A single figure is required: the number of lines in the data below that hold the word "valueOut".

[Data to use]

(** C7, amended: for non-zero, numeric inputs [getPriceImpact] returns
    [-(1 - (amountOut * priceOut) / (amountIn * priceIn)) * 100] with the
    quotient rounded to twenty decimal places in the configured mode.  For
    positive inputs, the result is strictly negative only when the value out
    is less than the value in, and it is never positive when the value out
    is less than the value in; and when quotients are rounded down, the mode
    the spec names, it is strictly negative exactly when the value out is
    less than the value in. *)
Theorem getPriceImpact_sign
  (rm : RoundingMode) (params : GetPriceImpactParams) :
  let amountIn := toBigNumber params.(pi_amountIn) in
  let amountOut := toBigNumber params.(pi_amountOut) in
  let priceIn := toBigNumber params.(priceIn) in
  let priceOut := toBigNumber params.(priceOut) in
  let valueOut := multipliedBy amountOut priceOut in
  let valueIn := multipliedBy amountIn priceIn in
  ((forall x, In x [amountIn; amountOut; priceIn; priceOut] ->
              isZero x = false /\ isNaN x = false) ->
   getPriceImpact rm params
   = negated
       (multipliedBy (minus one (dividedBy rm valueOut valueIn)) (ofZ 100)))
  /\ ((forall x, In x [amountIn; amountOut; priceIn; priceOut] ->
                 positive x = true) ->
      (isLessThan (getPriceImpact rm params) zero = true ->
       isLessThan valueOut valueIn = true)
      /\ (isLessThan valueOut valueIn = true ->
          isLessThanOrEqualTo (getPriceImpact rm params) zero = true)
      /\ (isLessThan (getPriceImpact SPEC_ROUNDING_MODE params) zero = true
          <-> isLessThan valueOut valueIn = true)).
Proof.
  intros aIn aOut pIn pOut vO vI.
  assert (Hform :
            forall m,
              (forall x, In x [aIn; aOut; pIn; pOut] ->
                         isZero x = false /\ isNaN x = false) ->
              getPriceImpact m params
              = negated
                  (multipliedBy (minus one (dividedBy m vO vI)) (ofZ 100))).
  { intros m H.
    destruct (H aIn ltac:(simpl; tauto)) as [Z1 N1].
    destruct (H aOut ltac:(simpl; tauto)) as [Z2 N2].
    destruct (H pIn ltac:(simpl; tauto)) as [Z3 N3].
    destruct (H pOut ltac:(simpl; tauto)) as [Z4 N4].
    unfold getPriceImpact. fold aIn aOut pIn pOut.
    rewrite Z1, N1, Z2, N2, Z3, N3, Z4, N4. cbn [orb].
    unfold Price.getByAmount, toString. rewrite Z1, Z2. reflexivity. }
  split; [apply Hform|].
  intro Hpos.
  assert (Hnd : forall x, In x [aIn; aOut; pIn; pOut] ->
                          isZero x = false /\ isNaN x = false)
    by (intros x Hx; apply positive_not_degenerate, Hpos, Hx).
  rewrite !Hform by exact Hnd.
  destruct (proj1 (positive_spec aIn) (Hpos aIn ltac:(simpl; tauto)))
    as [F1 P1].
  destruct (proj1 (positive_spec aOut) (Hpos aOut ltac:(simpl; tauto)))
    as [F2 P2].
  destruct (proj1 (positive_spec pIn) (Hpos pIn ltac:(simpl; tauto)))
    as [F3 P3].
  destruct (proj1 (positive_spec pOut) (Hpos pOut ltac:(simpl; tauto)))
    as [F4 P4].
  assert (FvO : isFinite vO = true) by (now apply multipliedBy_finite).
  assert (FvI : isFinite vI = true) by (now apply multipliedBy_finite).
  assert (HvO : (0 < toQ vO)%Q).
  { unfold vO. rewrite toQ_multipliedBy by assumption.
    now apply Qmult_lt_0_compat. }
  assert (HvI : (0 < toQ vI)%Q).
  { unfold vI. rewrite toQ_multipliedBy by assumption.
    now apply Qmult_lt_0_compat. }
  assert (ZvI : isZero vI = false)
    by (apply isZero_false_toQ; [exact FvI|lra]).
  set (r := fun m =>
              negated (multipliedBy (minus one (dividedBy m vO vI)) (ofZ 100))).
  assert (Fr : forall m, isFinite (r m) = true).
  { intro m. unfold r. rewrite negated_finite.
    apply multipliedBy_finite; [|apply ofZ_finite].
    apply minus_finite; [reflexivity|now apply dividedBy_finite]. }
  assert (Hr : forall m,
             (toQ (r m) == - ((1 - Qround m 20 (toQ vO / toQ vI)) * 100))%Q).
  { intro m. unfold r. rewrite toQ_negated.
    assert (Fq : isFinite (dividedBy m vO vI) = true)
      by (now apply dividedBy_finite).
    assert (Fm : isFinite (minus one (dividedBy m vO vI)) = true)
      by (now apply minus_finite).
    rewrite toQ_multipliedBy by (try apply ofZ_finite; exact Fm).
    rewrite toQ_minus by (try reflexivity; exact Fq).
    rewrite toQ_dividedBy by assumption.
    rewrite toQ_one, toQ_ofZ. reflexivity. }
  fold (r rm). fold (r SPEC_ROUNDING_MODE).
  assert (Hlt : isLessThan vO vI = true <-> (toQ vO / toQ vI < 1)%Q).
  { rewrite (isLessThan_spec vO vI FvO FvI). split; intro H.
    - apply Qlt_shift_div_r; [exact HvI|lra].
    - apply (Qmult_lt_r _ _ (toQ vI) HvI) in H.
      assert (E : (toQ vO / toQ vI * toQ vI == toQ vO)%Q) by (field; lra).
      rewrite E in H. lra. }
  split; [|split].
  - intro H. apply Hlt.
    apply (isLessThan_spec (r rm) zero (Fr rm) eq_refl) in H.
    rewrite toQ_zero, Hr in H.
    apply (Qround_lt_1 rm). lra.
  - intro H. apply Hlt in H.
    apply (isLessThanOrEqualTo_spec (r rm) zero (Fr rm) eq_refl).
    rewrite toQ_zero, Hr.
    pose proof (Qround_le_1 rm _ (Qlt_le_weak _ _ H)). lra.
  - rewrite Hlt.
    rewrite (isLessThan_spec (r SPEC_ROUNDING_MODE) zero
               (Fr SPEC_ROUNDING_MODE) eq_refl).
    rewrite toQ_zero, Hr. change SPEC_ROUNDING_MODE with ROUND_FLOOR.
    cbn [Qround]. split; intro H.
    + apply (Qround_lt_1 ROUND_FLOOR). cbn [Qround]. lra.
    + pose proof (Qdown_lt_1 _ H). lra.
Qed.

[/Data to use]

→ Exercise response: 5